*** Opening SOURCE INFORMATION ***

(** The messages with [p] handed to a stream of [to], and those accepted. *)
Definition tried (n : net) (to : string) (p : list byte) (e : nat * list byte * bool) : bool :=
  bool_decide (e.1.2 = p) && bool_decide (stream_addr n e.1.1 = Some to).
Definition accepted (n : net) (to : string) (p : list byte) (e : nat * list byte * bool) : bool :=
  tried n to p e && e.2.

Definition sys_inv (A : list string) (s : sys) : Prop :=
  ginv A (s_g s) (s_net s) ∧ Forall (call_inv A (s_net s)) (s_calls s) ∧
  Forall (λ e, is_Some (stream_addr (s_net s) e.1.1)) (sent (s_net s)) ∧
  ∀ to p,
    count (accepted (s_net s) to p) (sent (s_net s)) = count (returned_nil to p) (s_calls s) ∧
    (count (tried (s_net s) to p) (sent (s_net s)) ≤ 2 * count (returned to p) (s_calls s))%nat.

Lemma count_app {X} (f : X → bool) l1 l2 : count f (l1 ++ l2) = (count f l1 + count f l2)%nat.
Proof. unfold count. by rewrite filter_app, length_app. Qed.
Lemma count_one {X} (f : X → bool) x : count f [x] = Nat.b2n (f x).
Proof. unfold count. rewrite filter_cons, filter_nil. by destruct (f x). Qed.
Lemma count_insert {X} (f : X → bool) l i x y :
  l !! i = Some x → (count f (<[i := y]> l) + Nat.b2n (f x) = count f l + Nat.b2n (f y))%nat.
Proof.
  intros Hi. rewrite <- (take_drop_middle l i x Hi) at 2.
  rewrite insert_take_drop by (by eapply lookup_lt_Some).
  change (y :: drop (S i) l) with ([y] ++ drop (S i) l). change (x :: drop (S i) l) with ([x] ++ drop (S i) l).
  rewrite !count_app, !count_one. lia.
Qed.
Lemma count_ext {X} (f g : X → bool) l : Forall (λ x, f x = g x) l → count f l = count g l.
Proof.
  unfold count. induction 1 as [|x l Hx _ IH]; [done|]. rewrite !filter_cons, Hx.
  case_decide; cbn [length]; [by rewrite IH|done].
Qed.

Lemma count_none {X} (f : X → bool) l : Forall (λ x, f x = false) l → count f l = 0%nat.
Proof.
  unfold count. induction 1 as [|x l Hf _ IH]; [done|]. rewrite filter_cons_False; [exact IH|]. by rewrite Hf.
Qed.

(** What was known of a message stays. *)
Lemma tried_ext n n' to p e :
  net_ext n n' → is_Some (stream_addr n e.1.1) → tried n' to p e = tried n to p e.
Proof.
  intros He [a Ha]. unfold tried. by rewrite Ha, (stream_addr_ext n n' _ a).
Qed.
Lemma counts_ext n n' to p evs :
  net_ext n n' → Forall (λ e, is_Some (stream_addr n e.1.1)) evs →
  count (accepted n' to p) evs = count (accepted n to p) evs ∧ count (tried n' to p) evs = count (tried n to p) evs.
Proof.
  intros He HF. split; apply count_ext; (eapply Forall_impl; [exact HF|]); intros e Hs; unfold accepted;
    by rewrite (tried_ext n n').
Qed.
Lemma call_inv_ext A A' n n' c : A `prefix_of` A' → net_ext n n' → call_inv A n c → call_inv A' n' c.
Proof.
  intros [l ->] He. unfold call_inv. destruct (c_pc c) as [|k|k cs|r]; try done.
  - by apply conn_addr_ext.
  - intros [Hk Hc]. split; [by eapply conn_addr_ext|]. rewrite lookup_app_l; [done|by eapply lookup_lt_Some].
Qed.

*** Closing SOURCE INFORMATION ***

• _WHAT IS REQUIRED_: When you answer, return each line of the material exactly as it was written.

• _RESULT OF THIS EXERCISE_:
(** The messages with [p] handed to a stream of [to], and those accepted. *)
Definition tried (n : net) (to : string) (p : list byte) (e : nat * list byte * bool) : bool :=
  bool_decide (e.1.2 = p) && bool_decide (stream_addr n e.1.1 = Some to).
Definition accepted (n : net) (to : string) (p : list byte) (e : nat * list byte * bool) : bool :=
  tried n to p e && e.2.

Definition sys_inv (A : list string) (s : sys) : Prop :=
  ginv A (s_g s) (s_net s) ∧ Forall (call_inv A (s_net s)) (s_calls s) ∧
  Forall (λ e, is_Some (stream_addr (s_net s) e.1.1)) (sent (s_net s)) ∧
  ∀ to p,
    count (accepted (s_net s) to p) (sent (s_net s)) = count (returned_nil to p) (s_calls s) ∧
    (count (tried (s_net s) to p) (sent (s_net s)) ≤ 2 * count (returned to p) (s_calls s))%nat.

Lemma count_app {X} (f : X → bool) l1 l2 : count f (l1 ++ l2) = (count f l1 + count f l2)%nat.
Proof. unfold count. by rewrite filter_app, length_app. Qed.
Lemma count_one {X} (f : X → bool) x : count f [x] = Nat.b2n (f x).
Proof. unfold count. rewrite filter_cons, filter_nil. by destruct (f x). Qed.
Lemma count_insert {X} (f : X → bool) l i x y :
  l !! i = Some x → (count f (<[i := y]> l) + Nat.b2n (f x) = count f l + Nat.b2n (f y))%nat.
Proof.
  intros Hi. rewrite <- (take_drop_middle l i x Hi) at 2.
  rewrite insert_take_drop by (by eapply lookup_lt_Some).
  change (y :: drop (S i) l) with ([y] ++ drop (S i) l). change (x :: drop (S i) l) with ([x] ++ drop (S i) l).
  rewrite !count_app, !count_one. lia.
Qed.
Lemma count_ext {X} (f g : X → bool) l : Forall (λ x, f x = g x) l → count f l = count g l.
Proof.
  unfold count. induction 1 as [|x l Hx _ IH]; [done|]. rewrite !filter_cons, Hx.
  case_decide; cbn [length]; [by rewrite IH|done].
Qed.

Lemma count_none {X} (f : X → bool) l : Forall (λ x, f x = false) l → count f l = 0%nat.
Proof.
  unfold count. induction 1 as [|x l Hf _ IH]; [done|]. rewrite filter_cons_False; [exact IH|]. by rewrite Hf.
Qed.

(** What was known of a message stays. *)
Lemma tried_ext n n' to p e :
  net_ext n n' → is_Some (stream_addr n e.1.1) → tried n' to p e = tried n to p e.
Proof.
  intros He [a Ha]. unfold tried. by rewrite Ha, (stream_addr_ext n n' _ a).
Qed.
Lemma counts_ext n n' to p evs :
  net_ext n n' → Forall (λ e, is_Some (stream_addr n e.1.1)) evs →
  count (accepted n' to p) evs = count (accepted n to p) evs ∧ count (tried n' to p) evs = count (tried n to p) evs.
Proof.
  intros He HF. split; apply count_ext; (eapply Forall_impl; [exact HF|]); intros e Hs; unfold accepted;
    by rewrite (tried_ext n n').
Qed.
Lemma call_inv_ext A A' n n' c : A `prefix_of` A' → net_ext n n' → call_inv A n c → call_inv A' n' c.
Proof.
  intros [l ->] He. unfold call_inv. destruct (c_pc c) as [|k|k cs|r]; try done.
  - by apply conn_addr_ext.
  - intros [Hk Hc]. split; [by eapply conn_addr_ext|]. rewrite lookup_app_l; [done|by eapply lookup_lt_Some].
Qed.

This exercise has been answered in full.